## Exercise prompt
Pull each line containing "Hpos" from the data.

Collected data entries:
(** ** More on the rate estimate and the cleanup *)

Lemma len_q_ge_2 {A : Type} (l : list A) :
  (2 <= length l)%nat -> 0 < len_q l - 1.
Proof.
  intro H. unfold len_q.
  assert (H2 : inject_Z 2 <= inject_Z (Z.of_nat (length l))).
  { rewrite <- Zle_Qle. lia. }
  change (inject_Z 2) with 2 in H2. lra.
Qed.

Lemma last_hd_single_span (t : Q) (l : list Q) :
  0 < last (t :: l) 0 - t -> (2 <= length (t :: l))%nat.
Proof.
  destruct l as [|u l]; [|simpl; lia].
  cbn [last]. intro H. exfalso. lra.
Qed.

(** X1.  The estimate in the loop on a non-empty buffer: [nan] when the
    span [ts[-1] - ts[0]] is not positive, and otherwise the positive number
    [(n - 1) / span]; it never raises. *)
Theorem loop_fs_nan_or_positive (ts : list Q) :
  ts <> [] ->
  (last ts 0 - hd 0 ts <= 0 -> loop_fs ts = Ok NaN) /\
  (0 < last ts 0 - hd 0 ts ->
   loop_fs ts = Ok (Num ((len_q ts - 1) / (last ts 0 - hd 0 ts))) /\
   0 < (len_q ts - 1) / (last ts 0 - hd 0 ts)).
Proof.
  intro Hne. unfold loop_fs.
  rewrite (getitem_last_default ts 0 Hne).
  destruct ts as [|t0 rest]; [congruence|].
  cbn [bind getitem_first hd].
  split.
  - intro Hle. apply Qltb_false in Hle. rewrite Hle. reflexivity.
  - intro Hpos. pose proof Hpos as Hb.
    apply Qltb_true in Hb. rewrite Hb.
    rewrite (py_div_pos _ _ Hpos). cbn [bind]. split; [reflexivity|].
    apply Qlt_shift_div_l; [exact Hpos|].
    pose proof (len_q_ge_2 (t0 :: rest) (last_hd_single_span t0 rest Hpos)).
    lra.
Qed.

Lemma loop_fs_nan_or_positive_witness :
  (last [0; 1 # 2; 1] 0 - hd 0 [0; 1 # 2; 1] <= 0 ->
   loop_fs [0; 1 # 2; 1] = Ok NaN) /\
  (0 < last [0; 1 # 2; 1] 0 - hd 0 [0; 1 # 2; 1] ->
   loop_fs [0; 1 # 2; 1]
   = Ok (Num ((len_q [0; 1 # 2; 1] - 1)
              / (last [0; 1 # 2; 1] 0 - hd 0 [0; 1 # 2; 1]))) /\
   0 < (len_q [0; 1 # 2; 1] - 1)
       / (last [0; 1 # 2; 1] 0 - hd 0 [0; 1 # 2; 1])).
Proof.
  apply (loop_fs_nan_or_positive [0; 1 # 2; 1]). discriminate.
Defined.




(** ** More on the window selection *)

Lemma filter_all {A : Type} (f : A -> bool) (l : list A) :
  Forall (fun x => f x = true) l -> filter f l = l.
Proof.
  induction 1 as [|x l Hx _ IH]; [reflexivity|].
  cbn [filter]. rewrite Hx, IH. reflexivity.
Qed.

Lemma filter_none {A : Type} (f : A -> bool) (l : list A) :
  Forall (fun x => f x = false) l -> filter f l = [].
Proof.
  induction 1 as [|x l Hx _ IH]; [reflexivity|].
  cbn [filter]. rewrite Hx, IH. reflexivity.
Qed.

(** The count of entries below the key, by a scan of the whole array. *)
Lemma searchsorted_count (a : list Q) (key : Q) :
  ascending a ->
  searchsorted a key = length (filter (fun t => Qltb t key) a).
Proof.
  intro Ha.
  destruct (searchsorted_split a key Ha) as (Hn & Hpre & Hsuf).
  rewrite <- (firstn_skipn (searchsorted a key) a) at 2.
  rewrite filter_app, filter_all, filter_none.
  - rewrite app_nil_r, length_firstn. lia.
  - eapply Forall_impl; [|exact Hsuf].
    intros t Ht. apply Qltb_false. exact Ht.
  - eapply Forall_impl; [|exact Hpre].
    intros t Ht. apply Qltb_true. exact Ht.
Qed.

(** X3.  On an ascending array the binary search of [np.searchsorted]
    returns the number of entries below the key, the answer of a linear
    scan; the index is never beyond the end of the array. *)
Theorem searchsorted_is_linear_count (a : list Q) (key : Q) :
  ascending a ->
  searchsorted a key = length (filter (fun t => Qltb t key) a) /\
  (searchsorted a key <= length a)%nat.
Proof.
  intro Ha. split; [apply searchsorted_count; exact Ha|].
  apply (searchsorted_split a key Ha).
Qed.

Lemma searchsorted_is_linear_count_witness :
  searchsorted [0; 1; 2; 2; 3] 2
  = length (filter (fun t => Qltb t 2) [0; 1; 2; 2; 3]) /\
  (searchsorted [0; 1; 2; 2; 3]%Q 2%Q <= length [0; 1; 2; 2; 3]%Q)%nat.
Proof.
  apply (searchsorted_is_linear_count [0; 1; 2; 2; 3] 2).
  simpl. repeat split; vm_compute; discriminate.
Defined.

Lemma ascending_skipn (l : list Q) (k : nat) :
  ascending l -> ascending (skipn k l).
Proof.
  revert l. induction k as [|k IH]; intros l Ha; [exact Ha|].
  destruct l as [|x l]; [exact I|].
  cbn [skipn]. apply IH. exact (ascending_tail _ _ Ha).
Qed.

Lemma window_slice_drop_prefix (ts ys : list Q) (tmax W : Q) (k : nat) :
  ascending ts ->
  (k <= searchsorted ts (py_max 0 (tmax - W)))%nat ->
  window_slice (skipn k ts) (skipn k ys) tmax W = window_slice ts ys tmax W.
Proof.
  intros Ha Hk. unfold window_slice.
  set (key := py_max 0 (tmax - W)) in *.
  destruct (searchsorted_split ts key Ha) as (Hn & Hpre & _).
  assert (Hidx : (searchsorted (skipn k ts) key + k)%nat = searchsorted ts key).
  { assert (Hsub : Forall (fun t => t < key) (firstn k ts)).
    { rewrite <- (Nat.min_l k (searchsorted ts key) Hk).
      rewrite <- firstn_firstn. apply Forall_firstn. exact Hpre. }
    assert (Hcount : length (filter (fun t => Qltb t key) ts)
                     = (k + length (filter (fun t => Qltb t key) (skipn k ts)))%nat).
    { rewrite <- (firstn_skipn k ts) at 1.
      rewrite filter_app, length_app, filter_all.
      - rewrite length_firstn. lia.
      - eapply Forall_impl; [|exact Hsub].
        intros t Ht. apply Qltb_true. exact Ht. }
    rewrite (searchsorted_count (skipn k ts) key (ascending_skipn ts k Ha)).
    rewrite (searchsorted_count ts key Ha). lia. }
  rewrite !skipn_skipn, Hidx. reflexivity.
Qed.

## Exercise response
  - intro Hpos. pose proof Hpos as Hb.
    rewrite (py_div_pos _ _ Hpos). cbn [bind]. split; [reflexivity|].
    apply Qlt_shift_div_l; [exact Hpos|].
    pose proof (len_q_ge_2 (t0 :: rest) (last_hd_single_span t0 rest Hpos)).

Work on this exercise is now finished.